[Collected data entries]
Lemma entry42_regex :
  Py.contains "*" entry42 = true /\
  Py.replace "*" ".*" entry42 = "src/config.py:42:.*" /\
  PyRe.in_fragment "src/config.py:42:.*" = true /\
  PyRe.parse "src/config.py:42:.*" =
    Some (Shape.lit_then "src/config"
            (PyRe.Cat PyRe.Any
               (Shape.lit_then "py:42:"
                  (PyRe.Cat (PyRe.Star PyRe.Any) PyRe.Eps)))).
Proof. repeat split; vm_compute; reflexivity. Qed.

Lemma match42 (ext : string -> string -> option bool) (y : string) :
  PyRe.re_match_with ext (Py.replace "*" ".*" entry42)
    ("src/config.py" ++ ":" ++ y) = Some (Py.startswith "42:" y).
Proof.
  destruct entry42_regex as (_ & -> & Hf & Hp).
  unfold PyRe.re_match_with. rewrite Hf, Hp. f_equal.
  change ("src/config.py" ++ ":" ++ y)%string
    with ("src/config" ++ String "." ("py:" ++ y))%string.
  rewrite PyReFacts.match_lit_then, PyReFacts.match_Any_cat.
  change (Ascii.eqb "." PyRe.newline) with false. cbn [negb andb].
  rewrite PyReFacts.match_lit_then_end by reflexivity.
  cbn [Py.startswith append]. rewrite !Ascii.eqb_refl. reflexivity.
Qed.

Lemma eqb_entry42 (y : string) :
  String.eqb ("src/config.py" ++ ":" ++ y) entry42 = true ->
  Py.startswith "42:" y = true.
Proof.
  intros H. apply String.eqb_eq in H. unfold entry42 in H.
  change ("src/config.py" ++ ":" ++ y)%string
    with ("src/config.py:" ++ y)%string in H.
  change "src/config.py:42:*" with ("src/config.py:" ++ "42:*")%string in H.
  assert (Hy : y = "42:*").
  { revert H. generalize "src/config.py:". intros w.
    induction w as [|c w IH]; simpl; intros H; [exact H|].
    injection H as H. exact (IH H). }
  subst y. reflexivity.
Qed.

Lemma mem_entry42 (y : string) :
  mem_str ("src/config.py" ++ ":" ++ y) [entry42] = true ->
  Py.startswith "42:" y = true.
Proof.
  unfold mem_str. cbn [existsb]. rewrite orb_false_r. apply eqb_entry42.
Qed.

End AllowFacts.

(** C2: with the single entry "src/config.py:42:*" in the allowlist, a
    Finding in "src/config.py" is allowed exactly when its line number
    is 42: allowed at line 42 whatever the matched pattern (and the other
    fields), not allowed at any other line number.  This holds for
    [is_allowlisted] of [secrets_scanner2.py] and for
    [_is_acceptable_finding] of [secrets_scanner.py], and [re.match]
    does not raise on the pattern built from that entry. *)
Theorem C2_line_glob_allows_exactly_line_42 :
  forall (ext : string -> string -> option bool) (n : Z)
         (content matched_pattern descr : string) (sev : Severity)
         (risk : RiskType) (ignored history tracked : bool),
    Scanner2.is_allowlisted (PyRe.re_match_with ext) ["src/config.py:42:*"]
      (Scanner2.mkFinding "src/config.py" n content matched_pattern sev risk
         descr ignored history tracked) = Some (Z.eqb n 42)
    /\
    Scanner1._is_acceptable_finding (PyRe.re_match_with ext)
      ["src/config.py:42:*"]
      (Scanner1.mkFinding "src/config.py" n content matched_pattern sev risk
         ignored history) = Some (Z.eqb n 42).
Proof.
  intros. fold Shape.entry42.
  pose proof (AllowFacts.match42 ext (Py.str_int n)) as Hbare.
  pose proof (AllowFacts.match42 ext
                (Py.str_int n ++ ":" ++ matched_pattern)) as Hfull.
  rewrite StrIntFacts.startswith_42_bare in Hbare.
  rewrite StrIntFacts.startswith_42 in Hfull.
  destruct AllowFacts.entry42_regex as (Hstar & _).
  split.
  - unfold Scanner2.is_allowlisted.
    change (Scanner2.fingerprint _)
      with ("src/config.py" ++ ":" ++ Py.str_int n)%string.
    change (Scanner2.full_fingerprint _)
      with ("src/config.py" ++ ":" ++ Py.str_int n ++ ":" ++
            matched_pattern)%string.
    destruct (mem_str ("src/config.py" ++ ":" ++ Py.str_int n)
                [Shape.entry42]) eqn:E1.
    { apply AllowFacts.mem_entry42 in E1.
      rewrite StrIntFacts.startswith_42_bare in E1. discriminate. }
    destruct (mem_str ("src/config.py" ++ ":" ++ Py.str_int n ++ ":" ++
                       matched_pattern) [Shape.entry42]) eqn:E2.
    { apply AllowFacts.mem_entry42 in E2.
      rewrite StrIntFacts.startswith_42 in E2. rewrite E2. reflexivity. }
    cbn [Scanner2.allowlist_globs]. rewrite Hstar.
    change (Scanner2.fingerprint _)
      with ("src/config.py" ++ ":" ++ Py.str_int n)%string.
    change (Scanner2.full_fingerprint _)
      with ("src/config.py" ++ ":" ++ Py.str_int n ++ ":" ++
            matched_pattern)%string.
    rewrite Hbare, Hfull. destruct (Z.eqb n 42); reflexivity.
  - cbn [Scanner1._is_acceptable_finding].
    change (Scanner1.full_fingerprint _)
      with ("src/config.py" ++ ":" ++ Py.str_int n ++ ":" ++
            matched_pattern)%string.
    destruct (String.eqb ("src/config.py" ++ ":" ++ Py.str_int n ++ ":" ++
                          matched_pattern) Shape.entry42) eqn:E2.
    { apply AllowFacts.eqb_entry42 in E2.
      rewrite StrIntFacts.startswith_42 in E2. rewrite E2. reflexivity. }
    rewrite Hstar, Hfull. destruct (Z.eqb n 42); reflexivity.
Qed.

Lemma allowlist_globs_spec (re_match : string -> string -> option bool)
    (entries : list string) (f : Scanner2.Finding) :
  Scanner2.allowlist_globs re_match entries f =
  Spec.glob_check re_match entries (Scanner2.fingerprint f)
    (Scanner2.full_fingerprint f).
Proof.
  induction entries as [|e rest IH]; simpl; [reflexivity|].
  rewrite IH. reflexivity.
Qed.

Lemma acceptable_without_globs (re_match : string -> string -> option bool)
    (entries : list string) (f : Scanner1.Finding) :
  forallb (fun e => negb (Py.contains "*" e)) entries = true ->
  Scanner1._is_acceptable_finding re_match entries f =
  Some (mem_str (Scanner1.full_fingerprint f) entries).
Proof.
  induction entries as [|e rest IH]; simpl; intros H; [reflexivity|].
  apply andb_true_iff in H. destruct H as [He Hrest].
  destruct (String.eqb (Scanner1.full_fingerprint f) e); [reflexivity|].
  apply negb_true_iff in He. rewrite He. simpl. apply IH. exact Hrest.
Qed.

• [Your instructions]: Look over the entries for "AllowFacts", then copy every line that includes that string.

• [Solution to this task]:
End AllowFacts.
  pose proof (AllowFacts.match42 ext (Py.str_int n)) as Hbare.
  pose proof (AllowFacts.match42 ext
  destruct AllowFacts.entry42_regex as (Hstar & _).
    { apply AllowFacts.mem_entry42 in E1.
    { apply AllowFacts.mem_entry42 in E2.
    { apply AllowFacts.eqb_entry42 in E2.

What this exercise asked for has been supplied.